City Paper is not for tourists
Who the hell wears swim caps anymore? I haven’t seen a swim cap in years. That question in your column last week from the swim-cap fetishist getting off on his visits to public pools was bullshit. I would think you, of all people, could see through it. —Sexy St. Louis Girl
Lots of pools require swimmers with long hair to wear caps, SSLG—but, hey, no need to take my word for it. Google “swim caps” and “required,” marvel at the predictable results, and then send me something nice by way of apology.
At least one reader calls bullshit on every letter that appears in this column. My readers—my sexy, vigilant, whip-smart readers—need to remember that they’re reading heavily edited versions of the questions. I’m forced to trim letters for space and privacy concerns, which can result in the omission of certain corroborating details. So you’ll just have to trust me, OK?—Dan
I am happily married to a girl in her mid-20s. She recently brought home a Shetland sheepdog that she excitedly explained she had saved from the local pound. Three weeks later, I was in our neighborhood on business and decided to stop by the apartment to save the money I would otherwise spend on lunch. We have a rear door that opens into the living room, and I couldn’t believe the scene I discovered upon entering: My wife, nude, spread-eagled on the couch, her Shetland sheepdog lapping eagerly at her pussy, ecstatic moans escaping from her throat! She ran to the bathroom as I stood there stunned. But the worst was when I noticed the open jar of Nutella sitting on the coffee table, a faint odor of hazelnut and chocolate in the air. We have never spoken about what happened. Are there health concerns she should be aware of?
—A Dog at Most
Now this is a fake letter.
About half of the fakes I get follow ADAM’s basic script: Man walks in, discovers his wife/girlfriend/sister/mother getting it on with a dog. Usually the woman has peanut butter smeared all over her crotch, so we’ll give ADAM a tenth of a point for creativity.
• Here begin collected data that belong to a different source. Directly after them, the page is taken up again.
(** * Helixer, [scripts/predictions2hints.py]: predictions to AUGUSTUS hints

    A shallow embedding of [divvy_by_confidence], [start_end_strand] and
    [main], and the properties of the segmentation and of the coordinate
    arithmetic.

    Conventions of the embedding:
    - Python integers are [Z]; a numpy array of shape (n, 4) is a list of
      4-tuples; indexing and slicing follow Python (negative indices count
      from the end, an index outside the array raises [IndexError]).
    - The floating point numbers of the prediction arrays are kept abstract
      (class [Scalar]): the code only subtracts, adds, divides, takes absolute
      values and compares them.  What is proved about indices holds for every
      such arithmetic; [Q] (exact rationals) is the instance used to run the
      code on concrete data.
    - A generator is the list of the values it yields together with the
      exception, if any, that ends it. *)

From Stdlib Require Import ZArith QArith Qabs List Bool String Lia.
Import ListNotations.
Local Open Scope Z_scope.

(** ** Numbers of the prediction arrays *)

Class Scalar (F : Type) : Type := {
  f_zero : F;
  f_of_Z : Z -> F;
  f_add : F -> F -> F;
  f_sub : F -> F -> F;
  f_div : F -> F -> F;
  f_abs : F -> F;
  f_gt : F -> F -> bool  (* [f_gt a b] is [a > b] *)
}.

#[export] Instance Q_Scalar : Scalar Q := {
  f_zero := 0%Q;
  f_of_Z := inject_Z;
  f_add := Qplus;
  f_sub := Qminus;
  f_div := Qdiv;
  f_abs := Qabs;
  f_gt := fun a b => negb (Qle_bool a b)
}.

(** ** Exceptions and generators *)

Inductive exn : Type :=
| IndexError (index size : Z)
| ValueError.

Definition result (A : Type) : Type := (exn + A)%type.

Definition ret {A} (a : A) : result A := inr a.

Definition bind {A B} (m : result A) (k : A -> result B) : result B :=
  match m with
  | inl e => inl e
  | inr a => k a
  end.

Notation "x <- m ;; k" := (bind m (fun x => k))
  (at level 61, m at next level, right associativity).
Notation "' p <- m ;; k" := (bind m (fun x => let 'p := x in k))
  (at level 61, p pattern, m at next level, right associativity).

(** What a generator produced: the values yielded, in order, and the
    exception that ended it ([None] when it returned). *)
Definition gen (A : Type) : Type := (list A * option exn)%type.

Definition raised {A} (e : exn) : gen A := ([], Some e).

Definition yield_then {A} (a : A) (g : gen A) : gen A := (a :: fst g, snd g).

(** A generator whose body, before its loop, is a fallible computation. *)
Definition gen_of_result {A} (m : result (gen A)) : gen A :=
  match m with
  | inl e => raised e
  | inr g => g
  end.

(** [for x in xs: body(x)], where the body emits values and may raise. *)
Fixpoint for_each {A B} (xs : list A) (body : A -> gen B) : gen B :=
  match xs with
  | [] => ([], None)
  | x :: xs' =>
      match body x with
      | (out, Some e) => (out, Some e)
      | (out, None) => let r := for_each xs' body in (out ++ fst r, snd r)
      end
  end.

(** [for x in g: body(x)] over a generator [g]: the exception of [g] is met
    after its yielded values have been consumed. *)
Definition for_gen {A B} (g : gen A) (body : A -> gen B) : gen B :=
  match for_each (fst g) body with
  | (out, Some e) => (out, Some e)
  | (out, None) => (out, snd g)
  end.

(** ** Python and numpy primitives *)

Definition len {A} (l : list A) : Z := Z.of_nat (List.length l).

(** [l[i]] *)
Definition getitem {A} (l : list A) (i : Z) : result A :=
  let j := if i <? 0 then i + len l else i in
  if (j <? 0) || (len l <=? j) then inl (IndexError i (len l))
  else match nth_error l (Z.to_nat j) with
       | Some a => inr a
       | None => inl (IndexError i (len l))
       end.

Definition slice_bound (n v : Z) : Z :=
  if v <? 0 then Z.max (v + n) 0 else Z.min v n.

(** [l[lo:hi]] *)
Definition slice {A} (l : list A) (lo hi : Z) : list A :=
  let lo' := slice_bound (len l) lo in
  let hi' := slice_bound (len l) hi in
  firstn (Z.to_nat (hi' - lo')) (skipn (Z.to_nat lo') l).

(** Number of elements of [range(start, stop, step)]. *)
Definition range_len (start stop step : Z) : result nat :=
  if step =? 0 then inl ValueError
  else if 0 <? step
       then ret (if start <? stop then Z.to_nat ((stop - start - 1) / step + 1) else O)
       else ret (if stop <? start then Z.to_nat ((start - stop - 1) / (- step) + 1) else O).

Fixpoint map2 {A B C} (f : A -> B -> C) (l : list A) (l' : list B) : list C :=
  match l, l' with
  | a :: t, b :: t' => f a b :: map2 f t t'
  | _, _ => []
  end.

Section Numpy.
Context {F : Type} `{Scalar F}.

Fixpoint cumsum_from (acc : F) (l : list F) : list F :=
  match l with
  | [] => []
  | x :: t => let acc' := f_add acc x in acc' :: cumsum_from acc' t
  end.

(** [np.cumsum] *)
Definition cumsum (l : list F) : list F :=
  match l with
  | [] => []
  | x :: t => x :: cumsum_from x t
  end.

(** [np.mean] *)
Definition mean (l : list F) : F :=
  f_div (fold_left f_add l f_zero) (f_of_Z (len l)).

Fixpoint argmax_from (best : Z) (vbest : F) (j : Z) (l : list F) : Z :=
  match l with
  | [] => best
  | x :: t => if f_gt x vbest then argmax_from j x (j + 1) t
              else argmax_from best vbest (j + 1) t
  end.

(** [np.argmax] of a one-dimensional array: the first index of the maximum. *)
Definition argmax (l : list F) : result Z :=
  match l with
  | [] => inl ValueError
  | x :: t => ret (argmax_from 0 x 1 t)
  end.

(** One row of a prediction array: the probabilities of the four classes
    (intergenic, UTR, coding, intron). *)
Definition Row : Type := (F * F * F * F)%type.

Definition row_list (r : Row) : list F :=
  let '(a, b, c, d) := r in [a; b; c; d].

(** [chunk[:, c]] *)
Definition column (chunk : list Row) (c : Z) : result (list F) :=
  match chunk with
  | [] => ret []
  | r :: _ => _ <- getitem (row_list r) c ;;
              ret (map (fun r => match getitem (row_list r) c with
                                 | inr x => x
                                 | inl _ => f_zero
                                 end) chunk)
  end.
End Numpy.

Arguments Row F : clear implicits.

(** ** The pre-hints and [divvy_by_confidence] *)

Record PreHint (F : Type) : Type := mkPreHint {
  category : Z;
  start : Z;
  end_ : Z;
  confidence : F
}.
Arguments mkPreHint {F}.
Arguments category {F}.
Arguments start {F}.
Arguments end_ {F}.
Arguments confidence {F}.

Definition HINTS : list string :=
  ["irpart"; "UTRpart"; "CDSpart"; "intronpart"]%string.

Section Divvy.
Context {F : Type} `{Scalar F}.

(** The state of the [for] loop of [divvy_by_confidence] is the loop
    variable [i] and the two trackers; [k] counts the remaining
    iterations of the [range]. *)
Fixpoint divvy_loop (main_class_column cumulative_diffs : list F)
    (main_class min_step max_size : Z) (stability_threshold : F)
    (padded_seq_end : Z)
    (k : nat) (i end_of_last_yield : Z) (cdiff_at_last_yield : F)
  : gen (PreHint F) :=
  match k with
  | O => ([], None)
  | S k' =>
      let end' := Z.min (i + min_step) padded_seq_end in
      match getitem cumulative_diffs end' with
      | inl e => raised e
      | inr cd =>
          if f_gt (f_sub cd cdiff_at_last_yield) stability_threshold
             || (max_size <? end' - end_of_last_yield)
             || (end' =? padded_seq_end)
          then
            let start' := end_of_last_yield in
            yield_then
              {| category := main_class;
                 start := start';
                 end_ := end';
                 confidence := mean (slice main_class_column start' end') |}
              (divvy_loop main_class_column cumulative_diffs
                 main_class min_step max_size stability_threshold
                 padded_seq_end k' (i + min_step) end' cd)
          else
            divvy_loop main_class_column cumulative_diffs
              main_class min_step max_size stability_threshold
              padded_seq_end k' (i + min_step)
              end_of_last_yield cdiff_at_last_yield
      end
  end.

(** [np.abs(chunk[:-1, c] - chunk[1:, c])] on the column [c]. *)
Definition abs_diffs (col : list F) : list F :=
  map2 (fun a b => f_abs (f_sub a b)) (removelast col) (tl col).

Definition divvy_by_confidence (one_class_chunk : list (Row F))
    (step_key : list (Z * Z)) (pad : Z) (stability_threshold : F)
  : gen (PreHint F) :=
  gen_of_result (
    row0 <- getitem one_class_chunk 0 ;;
    main_class <- argmax (row_list row0) ;;
    '(min_step, max_size) <- getitem step_key main_class ;;
    col <- column one_class_chunk main_class ;;
    let diffs := abs_diffs col in
    let cumulative_diffs := cumsum diffs in
    cdiff_at_last_yield <- getitem cumulative_diffs pad ;;
    let end_of_last_yield := pad in
    let padded_seq_end := len one_class_chunk - pad in
    k <- range_len pad padded_seq_end min_step ;;
    ret (divvy_loop col cumulative_diffs main_class min_step max_size
           stability_threshold padded_seq_end
           k pad end_of_last_yield cdiff_at_last_yield)).

(** The default of the keyword argument [stability_threshold=0.1]. *)
Definition default_stability_threshold : F := f_div (f_of_Z 1) (f_of_Z 10).
End Divvy.

(** ** [start_end_strand] *)

Record ContiguousBit : Type := mkContiguousBit {
  seqid : string;
  start_i : Z;
  end_i : Z;
  is_plus_strand : bool
}.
What if ADAM’s letter didn’t include that tired old story about a dog eating pussy—would we still be able to tell that it’s a fake?
First, there’s the piling on of unnecessary details in a self-conscious effort to make the letter seem more plausible. The wife didn’t just explain, she “excitedly explained”; she got the dog from the “local pound,” as opposed to a pound in Singapore or Sweden. There’s the needlessly elaborate explanation about how he came to walk in on the wife: ADAM was in the neighborhood on business, came in through the back door (which opens on the living room?), all because he wanted to save a few bucks on lunch. There are cliché phrases lifted from a mildewed copy of a mid-1980s Penthouse (“lapping eagerly,” “ecstatic moans escaping from her throat”).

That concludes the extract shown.